Sorry to hear this news. Andy writes some great articles which, when I did purchase MMM, it was always him I'd read first. Probably won't bother reading MMM once he's given up, I find the rest of the mag only of marginal interest.


----------



## hippypair (May 1, 2005)

Always enjoyed his sense of humor,also his photos were always brilliant.
Evidently Fagash Lil wanted to settle down to a more normal life.
Very best wishes to both in there retirement they will be missed.


----------



## Solwaybuggier (Mar 4, 2008)

Yes, they'll be sorely missed.


----------



## DABurleigh (May 9, 2005)

Whilst on the subject - anyone tried the e-version of MMM? I haven't, but hope probably in vain I can do the equivalent of skipping the adverts on TV 

Now THAT would show how thin is MMM....

Dave


----------



## Mikemoss (Sep 5, 2005)

That's a crying shame, I loved his style of writing and the pics were always outstanding. I think most of us would also applaud the way he led the charge to get Fiat Juddergate sorted.

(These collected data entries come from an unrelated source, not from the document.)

Lemma tgrow_terminal evs evs' :
  rtc tgrow evs evs' → terminal (currentState evs) = true →
  ∃ tail, evs' = evs ++ tail ∧ currentState evs' = currentState evs ∧
    Forall (λ e, ∃ m, recorded m e ∧ responseKind (kind_of m) = true) tail.
Proof.
  induction 1 as [x|x y z Hstep _ IH]; intros Hterm.
  { exists []. by rewrite app_nil_r, Forall_nil. }
  destruct Hstep as [evs ms batch Hr Hs].
  destruct (tstep_terminal _ _ Hs Hterm) as (m & -> & Hk).
  apply Forall2_cons_inv_l in Hr as (e & ? & He & ->%Forall2_nil_inv_l & ->).
  assert (Heq : currentState (evs ++ [e]) = currentState evs).
  { rewrite (currentState_app _ _ _ (recorded_one _ _ He)). simpl.
    by destruct (response_no_state _ Hk) as [-> _]. }
  destruct IH as (tail & -> & Hst & Hall); [by rewrite Heq|].
  exists (e :: tail). rewrite <- app_assoc in *. split; [done|]. split; [congruence|].
  constructor; [by eauto | done].
Qed.

(** The live claim belongs to one transition until the fold moves. *)
Lemma tstep_claim evs ms batch live :
  tstep evs ms → Forall2 recorded ms batch → liveMarker evs = Some live →
  currentState (evs ++ batch) = currentState evs →
  ∃ live', liveMarker (evs ++ batch) = Some live' ∧ EType live' = EType live.
Proof.
  intros Hstep Hr Hlive Hsame. pose proof (currentState_app evs _ _ Hr) as Hst. rewrite Hsame in Hst.
  destruct Hstep as [m -> Hk|id legs b Hacc _|m Hk Hun _|m Ht _|m _ Hk].
  - done.
  - simpl in Hst. destruct (claimMarker_kind id b) as [_ Hn]. rewrite Hn in Hst. simpl in Hst. congruence.
  - apply Forall2_cons_inv_l in Hr as (e & ? & He & ->%Forall2_nil_inv_l & ->).
    exists e. rewrite (liveMarker_snoc _ _ m He), Hk. split; [done|].
    rewrite (Hun _ Hlive). apply He.
  - destruct (transitions_forward _ _ Ht) as (st' & Hs & Hlt). simpl in Hst. rewrite Hs in Hst. simpl in Hst.
    rewrite <- Hst in Hlt. lia.
  - apply Forall2_cons_inv_l in Hr as (e & ? & He & ->%Forall2_nil_inv_l & ->).
    exists live. rewrite (liveMarker_snoc _ _ m He). destruct (response_no_state _ Hk) as [-> ->]. done.
Qed.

I think that's my subscription not renewed if Andy's gone for good, as the rest of MMM is desperately dull stuff.


----------



## babyrhino (Oct 19, 2006)

Read the post headline and at first thought he had died!

So for me it is great relief that he is still with us but disappointed that he won't be writing in MMM any more.

Brian


----------



## Telbell (May 1, 2005)

> I think most of us would also applaud the way he led the charge to get Fiat Juddergate sorted.

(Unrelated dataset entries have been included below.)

(* ===== verification/TransactionState.v ===== *)
(** * A Transaction's stream ([go/internal/transaction/saga.go], its folds)

    A Transaction is where its own stream says it is: a top-level state, and one
    state per child, folded from the bookkeeping events. [consequence] is the
    step those facts alone decide next; [stillDecidable] is the check that a
    step decided from an older fold may still be recorded; [planRollback] reads
    a rollback's next move. The programs that act on them are in
    [TransactionSaga]. *)

From S2P Require Import Prelude Proto EventStore Ledger Effects Validate Dag.

Definition TransactionAggregateType : string := "transaction".

Inductive transactionState : Type :=
| stateTxUnknown | stateInitialized | stateStarted | stateRollbackStarted
| stateCompleted | stateRolledBack | stateRollbackFailed | stateRejected.

#[global] Instance transactionState_eq_dec : EqDecision transactionState.
Proof. solve_decision. Defined.

Definition transactionState_String (s : transactionState) : string :=
  match s with
  | stateInitialized => "initialized"
  | stateStarted => "started"
  | stateRollbackStarted => "rollback_started"
  | stateCompleted => "completed"
  | stateRolledBack => "rolled_back"
  | stateRollbackFailed => "rollback_failed"
  | stateRejected => "rejected"
  | stateTxUnknown => "unknown"
  end.

(** [pb.TransactionState] *)
Inductive TransactionState : Type :=
| TRANSACTION_STATE_UNSPECIFIED | TRANSACTION_STATE_INITIALIZED | TRANSACTION_STATE_STARTED
| TRANSACTION_STATE_ROLLBACK_STARTED | TRANSACTION_STATE_COMPLETED | TRANSACTION_STATE_ROLLED_BACK
| TRANSACTION_STATE_ROLLBACK_FAILED | TRANSACTION_STATE_REJECTED.

Definition transactionState_proto (s : transactionState) : TransactionState :=
  match s with
  | stateInitialized => TRANSACTION_STATE_INITIALIZED
  | stateStarted => TRANSACTION_STATE_STARTED
  | stateRollbackStarted => TRANSACTION_STATE_ROLLBACK_STARTED
  | stateCompleted => TRANSACTION_STATE_COMPLETED
  | stateRolledBack => TRANSACTION_STATE_ROLLED_BACK
  | stateRollbackFailed => TRANSACTION_STATE_ROLLBACK_FAILED
  | stateRejected => TRANSACTION_STATE_REJECTED
  | stateTxUnknown => TRANSACTION_STATE_UNSPECIFIED
  end.

(** The [switch] of [topLevelState]. *)
Definition topLevelByType (eventType : string) : option transactionState :=
  if bool_decide (eventType = full_name KTransactionInitialized) then Some stateInitialized
  else if bool_decide (eventType = full_name KTransactionRejected) then Some stateRejected
  else if bool_decide (eventType = full_name KTransactionStarted) then Some stateStarted
  else if bool_decide (eventType = full_name KTransactionRollbackStarted) then Some stateRollbackStarted
  else if bool_decide (eventType = full_name KTransactionCompleted) then Some stateCompleted
  else if bool_decide (eventType = full_name KTransactionRolledBack) then Some stateRolledBack
  else if bool_decide (eventType = full_name KTransactionRollbackFailed) then Some stateRollbackFailed
  else None.

Inductive childState : Type :=
| childUntouched | childRequested | childCompleted | childFailed
| childRollbackRequested | childRolledBack | childRollbackFailed.

#[global] Instance childState_eq_dec : EqDecision childState.
Proof. solve_decision. Defined.

(** What one message says of a child. *)
Definition childFact (m : message) : option (string * childState) :=
  match m with
  | TransferRequestedWithinTransaction _ id => Some (id, childRequested)
  | TransferCompletedWithinTransaction _ id => Some (id, childCompleted)
  | TransferFailedWithinTransaction _ id _ => Some (id, childFailed)
  | TransferReversalRequestedWithinTransaction _ id _ => Some (id, childRollbackRequested)
  | TransferRolledBackWithinTransaction _ id _ _ => Some (id, childRolledBack)
  | TransferRollbackFailedWithinTransaction _ id _ => Some (id, childRollbackFailed)
  | _ => None
  end.

(** The child a message is about, the empty id for a top-level one. *)
Definition childEventTransferID (m : message) : string := default "" (fst <$> childFact m).

Notation Children := (gmap string childState).

Definition recordFact (states : Children) (m : message) : Children :=
  match childFact m with
  | Some (id, st) => <[id := st]> states
  | None => states
  end.

(** ** What the fold of the children says *)

Definition childAt (children : Children) (id : string) : childState := default childUntouched (children !! id).

Definition withState (st : childState) (children : Children) : gset string :=
  dom (filter (λ x, snd x = st) children).

Definition touchedSet (children : Children) : gset string := dom children.
Definition completedSet (children : Children) : gset string := withState childCompleted children.

(** The first failed child in the order the map is ranged. *)
Definition firstFailed (order : list string) (children : Children) : option string :=
  snd <$> list_find (λ id, children !! id = Some childFailed) order.

Definition allTerminal (transfers : Transfers) (children : Children) : bool :=
  forallb (λ id, bool_decide (childAt children id = childCompleted)) (map_to_list transfers).*1.

Record rollbackPlan : Type := mkPlan { candidates : list string; plan_inFlight : bool; anyFailed : bool }.

Definition resolvedSet (children : Children) : gset string :=
  withState childRolledBack children ∪ withState childFailed children.

(** [order] is the one [readyToRollback] ranges the transfers in. *)
Definition planRollback (order : list string) (deps : Deps) (children : Children) : rollbackPlan :=
  let inFlight := withState childRollbackRequested children in
  mkPlan
    (filter (λ id, childAt children id ≠ childRollbackFailed)
       (readyToRollback order deps (touchedSet children) (resolvedSet children) inFlight))
    (negb (bool_decide (inFlight = ∅)))
    (negb (bool_decide (withState childRollbackFailed children = ∅))).

Section stream.
Context {C : Codec}.

Definition topLevelState (events : list Event) : transactionState :=
  foldl (λ state e, default state (topLevelByType (EType e))) stateTxUnknown events.

(** ** Reasons *)

Definition lastEventReason (events : list Event) : result string :=
  match last events with
  | None => Ok ""
  | Some e =>
      let? msg := rmap_err InternalErrorWith (Decode e) in
      match msg with
      | TransactionRejected _ reason | TransactionRollbackStarted _ reason
      | TransactionRolledBack _ reason | TransactionRollbackFailed _ reason => Ok reason
      | _ => Ok ""
      end
  end.

Fixpoint rollbackStartedReason (events : list Event) : result string :=
  match events with
  | [] => Ok ""
  | e :: rest =>
      if bool_decide (EType e = full_name KTransactionRollbackStarted) then
        let? msg := rmap_err InternalErrorWith (Decode e) in
        match msg with
        | TransactionRollbackStarted _ reason => Ok reason
        | _ => Ok ""
        end
      else rollbackStartedReason rest
  end.

Fixpoint failureReason (events : list Event) (transferID : string) : result string :=
  match events with
  | [] => Ok ""
  | e :: rest =>
      if bool_decide (EType e = full_name KTransferFailedWithinTransaction) then
        let? msg := rmap_err InternalErrorWith (Decode e) in
        match msg with
        | TransferFailedWithinTransaction _ id reason =>
            if bool_decide (id = transferID) then Ok reason else failureReason rest transferID
        | _ => failureReason rest transferID
        end
      else failureReason rest transferID
  end.

Fixpoint requestedReversalID (events : list Event) (transferID : string) : result string :=
  match events with
  | [] => Ok ""
  | e :: rest =>
      if bool_decide (EType e = full_name KTransferReversalRequestedWithinTransaction) then
        let? msg := rmap_err InternalErrorWith (Decode e) in
        match msg with
        | TransferReversalRequestedWithinTransaction _ id reversalID =>
            if bool_decide (id = transferID) then Ok reversalID else requestedReversalID rest transferID
        | _ => requestedReversalID rest transferID
        end
      else requestedReversalID rest transferID
  end.

(** ** Children *)

Definition foldChild (states : Children) (e : Event) : result Children :=
  let? msg := rmap_err InternalErrorWith (Decode e) in
  Ok (recordFact states msg).

Definition foldChildStates (events : list Event) : result Children := rfold foldChild ∅ events.

(** ** What the stream decides *)

Definition rollbackFailedReason (reason : string) : string :=
  if bool_decide (reason = "") then
    "one or more children could not be rolled back; see TransferRollbackFailedWithinTransaction"
  else reason.

(** [order] is the one [firstFailed] ranges the children in; whether the
    rollback has candidates left does not depend on an order. *)
Definition consequenceOf (order : list string) (events : list Event) (transactionID : string)
    : result (option message) :=
  match topLevelState events with
  | stateStarted =>
      let? (transfers, _) := decodeSpec events in
      let? children := foldChildStates events in
      match firstFailed order children with
      | Some failedID =>
          let? reason := failureReason events failedID in
          Ok (Some (TransactionRollbackStarted transactionID
                      ("child " +:+ quoted failedID +:+ " failed: " +:+ reason)))
      | None =>
          if allTerminal transfers children then Ok (Some (TransactionCompleted transactionID)) else Ok None
      end
  | stateRollbackStarted =>
      let? (transfers, deps) := decodeSpec events in
      let? children := foldChildStates events in
      let plan := planRollback (map_to_list transfers).*1 deps children in
      if negb (bool_decide (candidates plan = [])) || plan_inFlight plan then Ok None
      else
        let? reason := rollbackStartedReason events in
        if anyFailed plan then
          Ok (Some (TransactionRollbackFailed transactionID (rollbackFailedReason reason)))
        else Ok (Some (TransactionRolledBack transactionID reason))
  | _ => Ok None
  end.

Definition stillDecidableOf (order : list string) (events : list Event) (transactionID : string)
    (event : message) : result bool :=
  let top := topLevelState events in
  match kind_of event with
  | KTransferCompletedWithinTransaction | KTransferFailedWithinTransaction =>
      if negb (bool_decide (top = stateStarted)) then Ok false
      else
        let? children := foldChildStates events in
        Ok (bool_decide (childAt children (childEventTransferID event) = childRequested))
  | KTransactionRollbackStarted => Ok (bool_decide (top = stateInitialized) || bool_decide (top = stateStarted))
  | KTransferReversalRequestedWithinTransaction | KTransferRolledBackWithinTransaction
  | KTransferRollbackFailedWithinTransaction => Ok (bool_decide (top = stateRollbackStarted))
  | KTransactionCompleted | KTransactionRolledBack | KTransactionRollbackFailed =>
      let? next := consequenceOf order events transactionID in
      Ok (bool_decide (EventType <$> next = Some (EventType event)))
  | _ => Err (plain ("transaction: " +:+ EventType event +:+ " is not a step appendSagaStep records"))
  end.

(** Whether an event of [event]'s own type about the same child is there. *)
Fixpoint alreadyRecorded (events : list Event) (event : message) : result bool :=
  match events with
  | [] => Ok false
  | e :: rest =>
      if bool_decide (EType e = EventType event) then
        let? msg := rmap_err InternalErrorWith (Decode e) in
        if bool_decide (childEventTransferID msg = childEventTransferID event) then Ok true
        else alreadyRecorded rest event
      else alreadyRecorded rest event
  end.

(** [GlobalSeq] and [OccurredAt] are left at their zero values. *)
Definition withPending (events : list Event) (transactionID : string) (event : message)
    : result (list Event) :=
  match marshal event with
  | None => Err (InternalErrorWith (plain "proto: marshal"))
  | Some payload =>
      Ok (events ++ [mkEvent _ 0 TransactionAggregateType transactionID (len events + 1)
                       (EventType event) payload 0])
  end.
End stream.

I'd certainly second that. His sterling work and rattling of Fiat cages did much to get the modifications introduced.

Happy Retirement to them both


----------



## Jamsieboy (Jan 14, 2011)

MMM will not be the same without Andy and little FA.
As has been said writing and photos were sublime.
Just a hint in the Ed comment that just maybe we will see Andy contribute again. Really hope so.
Anyway all the best to Andy and Marion. Two stars


----------



## cabby (May 14, 2005)

Have to admit when I read the headline I thought MMM finished, where will all those adverts go to. :lol: 
Yes will miss the articles, but will look forward to the occasional ones he will do, cannot see him with a clear desktop. :roll: :roll: 

cabby


----------



## rowley (May 14, 2005)

I will miss his articles too. Feel quite sad now!!


----------



## aldra (Jul 2, 2009)

That is sad, I get both MMM and Practical motor home

Need to cancel one as two are too much to read now and they do echo each other

I loved Andy and Fagash Lil,

may be she has given up smoking, that would put a spanner in the works

A happy retirement to both of them

I sometimes wish I was still working but then I get real  

Aldra


----------



## oldtart (Mar 18, 2006)

Yes, like everyone else I will certainly miss the articles and those wonderful photographs.

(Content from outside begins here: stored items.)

Lemma inside_ext t0 t app rej app' rej' :
  inside t0 t app rej → (∀ x y, app x y = app' x y) → (∀ x y, rej x y = rej' x y) → inside t0 t app' rej'.
Proof.
  intros (sp & new & Ha & Hs & He & Hn) H1 H2. exists sp, new. split_and!; [done..|]. by eapply says_ext.
Qed.

Lemma inside_answers t0 t op a :
  inside t0 t nothing nothing →
  inside t0 (recordAnswers op a t) nothing
    (λ op' code, if bool_decide (op = op') then codeCount code (rejected a) else 0).
Proof.
  intros H. unfold recordAnswers.
  match goal with |- inside _ (foldl _ ?u _) _ _ => destruct (codes_says op (rejected a) u) as (new & Hn & Hs) end.
  eapply inside_ext; [refine (inside_adds _ _ _ _ nothing nothing _ _ _ Hn Hs); by apply inside_span | reflexivity | reflexivity].
Qed.

Lemma inside_counted t0 t ws :
  inside t0 t nothing nothing →
  inside t0 (foldl (λ t w, countAppended (sw_AggregateType w) (sw_Events w) t) t ws) (λ ty et, written ty et ws) nothing.
Proof.
  intros H. destruct (countWrites_says ws t) as (new & Hn & Hs).
  eapply inside_ext; [exact (inside_adds _ _ _ _ _ _ _ _ H Hn Hs)|reflexivity|reflexivity].
Qed.

Lemma inside_counted_one t0 t ty id n ms :
  inside t0 t nothing nothing →
  inside t0 (countAppended ty ms t) (λ ty' et, written ty' et [mkStreamWrite ty id n ms]) nothing.
Proof. exact (inside_counted t0 t [mkStreamWrite ty id n ms]). Qed.

(** A decorated method, as the calls it makes. *)
Local Ltac calls :=
  cbv [Store_Append Store_AppendAtomic Store_Load Store_Now Ledger_CreateAccounts Ledger_CreateTransfers Ledger_Balances
       instrumentedCall tbind inner telling tret storeStart storeDone ledgerStart ledgerDone durationOf
       load append appendAtomic storeNow createAccounts createTransfers balances pbind call timeNow fst snd].

Lemma storeAppend_wraps t ty id n ms :
  wraps (OAppend [mkStreamWrite ty id n ms]) t (Store_Append canceled ty id n ms t).
Proof.
  eapply (decorated_wraps (OAppend _) _ _ (λ r t, match r with Ok _ => countAppended ty ms t | Err _ => t end)
            (λ r, storeOutcome canceled (errOf r)) errOf); [calls; reflexivity|intros r|].
  - destruct r as [[]|e]; [apply (inside_counted_one _ _ _ id n) |]; apply inside_start.
  - intros r. simpl. by rewrite <- (storeOutcome_fault r).
Qed.
(* ===== verification/ResumeDriver.v ===== *)
(** * The resume command ([go/cmd/resume])

    [driver.go]: waking an aggregate and everything its progress depends on until
    none of it grows. [catalogue.go]: finding the unfinished streams in the events
    table. [main.go]: turning the command line into targets and driving them.
    The driver is one more program of the system; [Protocol] runs it beside the
    services. *)

From S2P Require Import Prelude Proto EventStore Ledger Effects Validate Postgres TransferState.
From S2P Require Import TransferManifest TransferSaga TransferServer Dag TransactionState TransactionSaga.
From S2P Require Import Orchestrator.

Record target : Type := mkTarget { tg_type : string; tg_id : string }.

#[global] Instance target_eq_dec : EqDecision target.
Proof. solve_decision. Defined.

Definition target_String (t : target) : string := tg_type t +:+ " " +:+ tg_id t.

Definition maxWakeUps : nat := 100.

Section driver.
Context {C : Codec} {U : UuidPackage} {S256 : Sha256}.

(** ** driver.go *)

Context (orchestrator : Orchestrator).

Definition inFlight (t : target) : M bool :=
  if bool_decide (tg_type t = TransactionAggregateType) then IsOpen (tg_id t)
  else if bool_decide (tg_type t = TransferAggregateType) then
    let* outcome := Outcome (tg_id t) in ret (bool_decide (outcome = OutcomeInFlight))
  else fail (plain ("no driver for aggregate type " +:+ quoted (tg_type t))).

(** The Transaction [t] is or belongs to. *)
Definition transactionOf (t : target) : M string :=
  if bool_decide (tg_type t = TransactionAggregateType) then ret (tg_id t)
  else if bool_decide (tg_type t = TransferAggregateType) then OwningTransaction (tg_id t)
  else ret "".

Definition scope (t : target) : M (list target) :=
  let* transactionID := transactionOf t in
  if bool_decide (transactionID = "") then ret [t]
  else
    let first := t :: (if bool_decide (transactionID = tg_id t) then []
                       else [mkTarget TransactionAggregateType transactionID]) in
    let* children := ChildTransferIDs transactionID in
    ret (first ++ (mkTarget TransferAggregateType <$> filter (λ child, child ≠ tg_id t) children)).

Fixpoint footprint (s : list target) : M Z :=
  match s with
  | [] => ret 0
  | t :: rest =>
      let* events := load (tg_type t) (tg_id t) in
      let* total := footprint rest in
      ret (len events + total)
  end.

(** The trigger names an aggregate and nothing more. *)
Definition wake (t : target) : M unit :=
  mapErr (wrapf (target_String t +:+ ": "))
    (Handle orchestrator (mkTrigger (tg_type t) (tg_id t) "" 0 0)).

(** Whether a round moved anything in its scope. *)
Definition round (t : target) : M bool :=
  let* s := scope t in
  let* before := footprint s in
  mapM_ wake s ;;;
  let* s := scope t in
  let* after := footprint s in
  ret (negb (after =? before)).

Fixpoint rounds (n : nat) (t : target) : M Z :=
  match n with
  | O => fail (plain "still moving after 100 wake-ups; look at it rather than driving it further")
  | S n =>
      let* moved := round t in
      if moved : bool then rounds n t else ret (Z.of_nat (maxWakeUps - n))
  end.

Definition drive (t : target) : M Z := rounds maxWakeUps t.

(** ** main.go *)

(** What the catalogue answers. *)
Record catalogueOf : Type := mkCatalogue {
  ct_sagaStreams : result (list target);
  ct_typesOf : string → result (list string)
}.

Fixpoint stillGoing (candidates : list target) : M (list target) :=
  match candidates with
  | [] => ret []
  | t :: rest =>
      let* going := mapErr (wrapf (target_String t +:+ ": ")) (inFlight t) in
      let* targets := stillGoing rest in
      ret (if going : bool then t :: targets else targets)
  end.

Fixpoint namedTargets (typesOf : string → result (list string)) (ids : list string) : result (list target) :=
  match ids with
  | [] => Ok []
  | id :: rest =>
      let? found := typesOf id in
      match found with
      | [] => Err (plain ("no events for aggregate " +:+ id))
      | [ty] => let? targets := namedTargets typesOf rest in Ok (mkTarget ty id :: targets)
      | _ => Err (plain ("aggregate " +:+ id +:+ " has streams of several types; refusing to guess"))
      end
  end.

Definition resolveTargets (c : catalogueOf) (open : bool) (ids : list string) : M (list target) :=
  if open then
    let* candidates := lift (ct_sagaStreams c) in
    stillGoing candidates
  else lift (namedTargets (ct_typesOf c) ids).

Record tally : Type := mkTally { advanced : Z; inert : Z; failed : Z }.

Fixpoint driveAll (targets : list target) (n : tally) : M tally :=
  match targets with
  | [] => ret n
  | t :: rest =>
      try (drive t) (fun r =>
        match r with
        | Err _ => driveAll rest (mkTally (advanced n) (inert n) (failed n + 1))
        | Ok rounds =>
            if 1 <? rounds then driveAll rest (mkTally (advanced n + 1) (inert n) (failed n))
            else driveAll rest (mkTally (advanced n) (inert n + 1) (failed n))
        end)
  end.

(** [resume], past the connections it opens. *)
Definition resume (c : catalogueOf) (open : bool) (ids : list string) : M unit :=
  let* targets := resolveTargets c open ids in
  match targets with
  | [] => ret tt
  | _ =>
      let* n := driveAll targets (mkTally 0 0 0) in
      if 0 <? failed n then fail (plain "some aggregates could not be driven") else ret tt
  end.
End driver.

(** ** catalogue.go *)

Section catalogue.
Context {C : Codec}.

Definition typesOf {PU : PgUuid} (f : option error) (t : table) (id : string) : result (list string) :=
  match f, pgUuid id with
  | Some e, _ => Err (wrapf ("look up aggregate " +:+ id +:+ ": ") e)
  | None, None =>
      Err (wrapf ("look up aggregate " +:+ id +:+ ": ") (plain "invalid input syntax for type uuid"))
  | None, Some uuid =>
      Ok (merge_sort String.le (remove_dups (AggregateType <$> filter (λ e, AggregateID e = uuid) (rows t))))
  end.

(** HAVING NOT bool_or(event_type = ANY(terminals)) *)
Definition unfinished (terminals : list string) (t : table) (g : target) : bool :=
  negb (existsb (λ e, bool_decide (EType e ∈ terminals)) (rowsOf t (tg_type g) (tg_id g))).

(** ORDER BY aggregate_type, aggregate_id *)
Definition targetLe (a b : target) : Prop :=
  (tg_type a ≠ tg_type b ∧ String.le (tg_type a) (tg_type b)) ∨
  (tg_type a = tg_type b ∧ String.le (tg_id a) (tg_id b)).
#[global] Instance targetLe_dec a b : Decision (targetLe a b).
Proof. unfold targetLe. apply _. Defined.

(** The events of the two sagas' types. *)
Definition sagaRows (t : table) : list Event :=
  filter (λ e, AggregateType e ∈ [TransactionAggregateType; TransferAggregateType]) (rows t).

Definition sagaStreams (terminals : list string) (t : table) : list target :=
  merge_sort targetLe
    (filter (λ g, unfinished terminals t g = true)
       (remove_dups ((λ e, mkTarget (AggregateType e) (AggregateID e)) <$> sagaRows t))).
End catalogue.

Happy retirement to you both.

Our MMM arrived today. I haven't had chance to look at it yet but it is definitely thinner!!!!!

Val


----------



## padraigpost (Dec 8, 2010)

MMM will never be the same again, Andy and Marion wrote fantastic articles which were always my first stop when my new MMM arrived through the door, I could not wait to read about their travels, best wishes to both of them and thank you for all your unmissable articles.


----------



## MikeE (May 1, 2005)

DABurleigh said:


> Whilst on the subject - anyone tried the e-version of MMM? I haven't, but hope probably in vain I can do the equivalent of skipping the adverts on TV
> 
> Now THAT would show how thin is MMM....
> 
> Dave


I've been getting the e-version on my iPad for a few months. Not bad and readable OK on an iPad but last months edition took over 8 hours to download on a 12 meg link! PocketMags are having some serious server problems. I won't be renewing my (cancelled) subscription at all now Andy and FA have departed, they were the best thing in the mag by a long way.

Mike


----------



## DABurleigh (May 9, 2005)

Did you wear a swiping finger out getting through all the e-ads? :-(

Dave


----------



## teemyob (Nov 22, 2005)

*andy*

Glad to hear he has not passed away.

But for me, I found his travel writing too biased and uninformative.

But in any case, good luck to them both for the future.

TM


----------



## ob1 (Sep 25, 2007)

I'm betting that after a few months retirement that they will be bored to tears. Anyway, 'senior' photographers of Andy's quality don't retire, they just fade away over time, just like their prints. Whatever, they have both given me many hours of pleasure and I wish them all the best for the future.

Ron


----------



## Chausson (Oct 17, 2006)

DABurleigh said:


> Whilst on the subject - anyone tried the e-version of MMM? I haven't, but hope probably in vain I can do the equivalent of skipping the adverts on TV
> 
> Now THAT would show how thin is MMM....
> 
> Dave


Hi Dave
Yes I have tried it but I am back on the hard copy now. The company (magcloner) that brings the mag into emags is rubbish they just keep taking money off you without giving you the mag, I complained several times to mmm that there is a better way or even a better company called exactly which deliver practical motorhome, they are bang on every month and you can store the mag for reference, they mmm said they would look into it as they had a few complaints of mag cloner.
Took me about two months to get my money back off them magcloner that is.

Ron


----------



## 4maddogs (May 4, 2010)

Have not tried the ecopy as I subscribe to Outdoot Photography which is a Pocketmags client.....rubbish compared to Exactly. 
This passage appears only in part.